Catamo E, Addobbati C, Segat L, Sotero Fragoso T, Tavares Dantas A, de Ataide Mariz H, Ferreira da Rocha Junior L, Branco PintoDuarte A L, Coelho A V C, de Moura R R, Polesello V, Crovella S, Sandrin Garcia P
University of Trieste, Trieste, Italy.
Tissue Antigens. 2015 Jun;85(6):458-65. doi: 10.1111/tan.12545. Epub 2015 Mar 11.

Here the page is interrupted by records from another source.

(** [Math.min(...dates)] on a list with a first element. *)
Definition Math_min (first : Z) (rest : list Z) : Z := fold_left Z.min rest first.

(** [effectiveStartDate] (lines 32-47).  [now] is what [new Date()] returns;
    [singleStartDate] is the optional [startDate] property. *)
Definition effectiveStartDate (mode : Mode) (singleStartDate : option Date)
    (projects : list ProjectConfig) (now : Date) : Date :=
  match mode, singleStartDate with
  | detail, Some singleStartDate =>
      let d := singleStartDate in
      setMonth d (getMonth d - 2)
  | _, _ =>
      match projects with
      | p :: ps =>
          let min := Math_min (getTime (signatureDate p))
                       (map (fun p => getTime (signatureDate p)) ps) in
          let d := min in
          setMonth d (getMonth d - 2)
      | [] => now
      end
  end.

Section Grid.
(** [d.toLocaleDateString('fr-FR', { month: 'short', year: '2-digit' })],
    left to the host. *)
Variable toLocaleLabel : Date -> string.

(** One turn of the loop of lines 55-65, for the index [i]. *)
Definition cell (start : Date) (i : Z) : ChartMonth :=
  let d := setMonth start (getMonth start + i) in
  {| date := d;
     label := toLocaleLabel d;
     isRestricted := isRestrictedMonth d;
     year := getFullYear d;
     monthIndex := getMonth d |}.
(** * OTTO audio core: buffer pool, buffer handles and process packets

    A shallow embedding of [src/core/audio/processor.hpp]: the
    reference-counted [AudioBufferHandle], the fixed-capacity
    [AudioBufferPool] that mints handles, and the [ProcessData] packet.

    Conventions of the embedding.
    - [int] is 32 bits wide and two's complement; [std::size_t] is
      [size_bits] wide, where the width is fixed by the [DataModel]
      (32 on ILP32 targets such as 32-bit ARM, 64 on LP64 targets such as
      x86-64 and AArch64).  Values of both types are carried as [Z];
      conversions reduce modulo the width of the destination type.
    - Methods that touch memory are functions from the heap to an
      [outcome]: a normal return with the new heap, a call of
      [std::terminate], or undefined behaviour (a null or dangling
      dereference, an access outside an allocation, signed overflow).
    - The heap that handles point into is the pool object: an [int*] of a
      handle is the index of a cell of [reference_counts], a [float*] is an
      allocation identity together with an offset into that allocation.
    - Log output ([LOGI], [LOGF]) is not part of the state.  An array
      [new] of a size the implementation admits is taken to find the
      memory; one of a larger size throws, which ends a [noexcept]
      function in [std::terminate]. *)

From Stdlib Require Import ZArith Lia.
From Stdlib Require Import Floats.SpecFloat.
From stdpp Require Import base tactics option list vector.

Local Open Scope Z_scope.
(** * lesentiel: the receipt pipeline, embedded and verified

    A shallow embedding of the receipt-processing core of the repository
    (utils/fileParser.ts, utils/receipts.ts, utils/pdfProcessor.ts,
    utils/llmProcessor.ts, utils/receiptProcessor.ts, db/index.ts,
    db/receipts.ts, db/items.ts).

    - JavaScript numbers are IEEE-754 binary64 values: the kernel's [float].
    - A JavaScript string is a [string]: the bytes of its UTF-8 encoding.
      File contents are byte strings.
    - The filesystem is a finite map from paths to nodes in which a path
      with a NUL byte names nothing; the SQLite database is a pair of
      tables with their AUTOINCREMENT counters.
    - Effectful code (exceptions, filesystem, database, requests to the
      language model) runs in a state-and-exception monad [Eff].
    - Everything the program gets from its runtime (the [path] module, the
      OpenAI client, [JSON.parse], [URL], ...) is a field of [Runtime].
    - Console output is left out; [await] is sequencing. *)

From Stdlib Require Import Floats.FloatClass Floats.PrimFloat.
From Stdlib Require Import NArith String Ascii List Bool Lia.
From stdpp Require Import base option list strings gmap sorting.
(** The records [get_plugin_metadata] returns, by the values of the
    options. *)
Lemma read_metadata_option_values (config : ConfigParser) :
  ((forall section opt,
       In (section, opt) required_options ->
       is_Some (option_value config section opt)) <->
   exists metadata, get_plugin_metadata true config = Returned metadata) /\
  (forall metadata,
      get_plugin_metadata true config = Returned metadata ->
      option_value config "release" "plugin_package_name"
        = Some (plugin_package_name metadata) /\
      Str.split <$> option_value config "release" "files_to_package"
        = Some (files_to_package metadata) /\
      Str.split <$> option_value config "release" "dirs_to_package"
        = Some (dirs_to_package metadata) /\
      option_value config "release" "translation_dir" = Some (translation_dir metadata) /\
      Str.split <$> option_value config "release" "excluded_dirs"
        = Some (excluded_dirs metadata) /\
      Str.split <$> option_value config "release" "excluded_extensions"
        = Some (excluded_extensions metadata) /\
      option_value config "general" "name" = Some (name metadata) /\
      option_value config "general" "version" = Some (version metadata) /\
      option_value config "general" "changelog" = Some (changelog metadata) /\
      option_value config "general" "description" = Some (description metadata) /\
      option_value config "general" "qgisMinimumVersion"
        = Some (qgis_minimum_version metadata) /\
      option_value config "general" "author" = Some (author metadata) /\
      option_value config "general" "email" = Some (email metadata) /\
      option_value config "general" "download_url_base" = Some (url_base metadata)).
Proof.
  split.
  - split.
    + intros Hall. unfold get_plugin_metadata. cbn [negb].
      pose proof (read_metadata_first_error config) as Hfirst.
      destruct (first_error config required_options) as [e|] eqn:He.
      * exfalso. unfold required_options in He, Hall. cbn [first_error] in He.
        repeat match type of He with
               | context [config_get ?c ?s ?o] =>
                   let E := fresh "Hget" in
                   destruct (config_get c s o) eqn:E;
                   [ | let Hs := fresh in
                       assert (Hs : is_Some (option_value c s o))
                         by (apply Hall; simpl; tauto);
                       unfold option_value in Hs; rewrite E in Hs;
                       destruct Hs; discriminate ]
               end.
        discriminate.
      * destruct Hfirst as (metadata & ->). eauto.
    + intros (metadata & Hret) section opt Hin.
      unfold get_plugin_metadata in Hret. cbn [negb] in Hret.
      unfold read_metadata, option_value in *. unfold required_options in Hin.
      simpl In in Hin.
      repeat match type of Hret with
             | context [config_get ?c ?s ?o] =>
                 let E := fresh "Hget" in
                 destruct (config_get c s o) eqn:E; cbn [and_then] in Hret;
                 [ | discriminate ]
             end.
      repeat (destruct Hin as [Heq|Hin];
              [ injection Heq as <- <-;
                match goal with H : config_get _ _ _ = inl _ |- _ => rewrite H end;
                eauto | ]).
      destruct Hin.
  - intros metadata Hret.
    unfold get_plugin_metadata in Hret. cbn [negb] in Hret.
    unfold read_metadata, option_value in *.
    repeat match type of Hret with
           | context [config_get ?c ?s ?o] =>
               let E := fresh "Hget" in
               destruct (config_get c s o) eqn:E; cbn [and_then] in Hret;
               [ | discriminate ]
           end.
    injection Hret as <-. simpl. repeat split; reflexivity.
Qed.
(** * Load-test harness of the interview application

    A shallow embedding of [scripts/load_test.py]: the session identifier
    generator, the session driver [run_single_interview] and the batch
    runner [main], followed by the properties of the harness.

    Python values are modelled as follows.
    - [int] is [Z]; [str] is [string]; [float] is IEEE binary64, taken from
      the Standard Library's executable model [spec_float] (53 bits of
      precision, maximal exponent 1024).
    - A function with effects is a computation in the monad [M]: it reads
      the environment the session observes (entropy, service replies, clock,
      platform behaviour), threads the session state and either returns a
      value or raises an exception.
    - The calls a session makes to the outside (HTTP exchanges, body
      parsing, sleeping) are recorded, in order, in the trace of its state. *)

From Stdlib Require Import ZArith List String Ascii Bool Lia Permutation.
From Stdlib Require Import DecimalString DecimalZ.
From Stdlib Require Import SpecFloat.
Import ListNotations.

Local Open Scope string_scope.
Local Open Scope list_scope.
Local Open Scope Z_scope.

(** ** Floating point numbers (binary64) *)

Definition float : Type := spec_float.

Module Float64.

Definition prec : Z := 53.
Definition emax : Z := 1024.

Definition zero : float := S754_zero false.
Definition of_Z (n : Z) : float := binary_normalize prec emax n 0 false.

Definition add (x y : float) : float := SFadd prec emax x y.
Definition sub (x y : float) : float := SFsub prec emax x y.
Definition mul (x y : float) : float := SFmul prec emax x y.
Definition div (x y : float) : float := SFdiv prec emax x y.

Definition ltb (x y : float) : bool := SFltb x y.
Definition eqb (x y : float) : bool := SFeqb x y.

(** [x > y] in Python. *)
Definition gtb (x y : float) : bool := ltb y x.

End Float64.

(** ** Requests, responses and exceptions *)

Inductive http_method : Type := GET | POST.

(** The dictionary sent as the JSON body of a turn request. *)
Record Payload : Type := mkPayload {
  p_session_id : string;
  p_interview_id : string;
  p_user_message : string
}.

Record Request : Type := mkRequest {
  req_method : http_method;
  req_url : string;
  req_json : option Payload
}.

(** What the service answers to one request: no answer at all (connection
    refused, timeout, ...) or a status code with a body. *)
Inductive reply : Type :=
| TransportFailure
| Reply (status : Z) (body : string).

(** A [requests.Response]: status, decoded body and the request it answers
    ([Response.request], with the body that was sent). *)
Record Response : Type := mkResponse {
  status_code : Z;
  text : string;
  request : Request
}.

(** The exceptions at play. [RequestException] stands for the failures of
    the transport; the [HTTPError] that [raise_for_status] raises carries
    the response it was raised for, and with it the request. *)
Inductive exn : Type :=
| RequestException (req : Request)
| HTTPError (resp : Response)
| JSONDecodeError (doc : string)
| RuntimeError (msg : string)
| ValueError (msg : string)
| OverflowError (msg : string)
| IndexError (msg : string)
| ZeroDivisionError (msg : string).

Inductive outcome (A : Type) : Type :=
| Returned (a : A)
| Raised (e : exn).

Arguments Returned {A} a.
Arguments Raised {A} e.

(** ** The environment and the state of a session *)

(** The calls of a session to the outside, as they happen. *)
Inductive event : Type :=
| Exchange (req : Request) (r : reply)
| JsonCall (body : string)
| SleepCall (d : float).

This study aims to comprehensively analyze human leucocyte antigen (HLA)-G polymorphisms association with susceptibility to systemic lupus erythematosus (SLE) development and clinical manifestations. The HLA-G 5' upstream regulatory region (URR), 3' untranslated region (UTR) and a cytosine deletion at exon 3 (ΔC, HLA-G*0105N allele) were analyzed in 114 SLE patients and 128 healthy controls from North East Brazil. The +3003T>C (rs1707) C allele and the HG010101c extended HLA-G allele were significantly more frequent in SLE patients than healthy controls (+3003C allele frequency: 12% in SLE patients vs 6% in controls; odds ratio (OR), 2.10, 95% confidence interval (CI), 1.06-4.28, P = 0.026; HG010101c frequency: 11.8% in SLE patients and 6.3% in controls; OR, 2.14, 95% CI, 1.01-4.51, P = 0.046) and were associated with susceptibility for disease development. Other polymorphisms were associated with different clinical manifestations. Although HLA-G role in SLE disease is far from being elucidated yet, our association study results along with a systematic review and meta-analysis suggest that HLA-G might be able to slightly modulate the complex SLE phenotype (pooled OR, 1.14, 95% CI, 1.02-1.27, P = 0.021).
本研究旨在全面分析人类白细胞抗原(HLA)-G多态性与系统性红斑狼疮(SLE)发病易感性及临床表现之间的关联。对来自巴西东北部的114例SLE患者和128例健康对照者的HLA-G 5'上游调控区(URR)、3'非翻译区(UTR)以及外显子3的胞嘧啶缺失(ΔC,HLA-G*0105N等位基因)进行了分析。SLE患者中+3003T>C(rs1707)C等位基因和HG010101c扩展HLA-G等位基因的频率显著高于健康对照者(+3003C等位基因频率:SLE患者为12%,对照者为6%;优势比(OR)为2.10,95%置信区间(CI)为1.06 - 4.28,P = 0.026;HG010101c频率:SLE患者为11.8%,对照者为6.3%;OR为2.14,95%CI为1.01 - 4.51,P = 0.046),且与疾病发生易感性相关。其他多态性与不同的临床表现相关。尽管HLA-G在SLE疾病中的作用尚未完全阐明,但我们的关联研究结果以及一项系统评价和荟萃分析表明,HLA-G可能能够轻微调节复杂的SLE表型(合并OR为1.14,95%CI为1.02 - 1.27,P = 0.021)。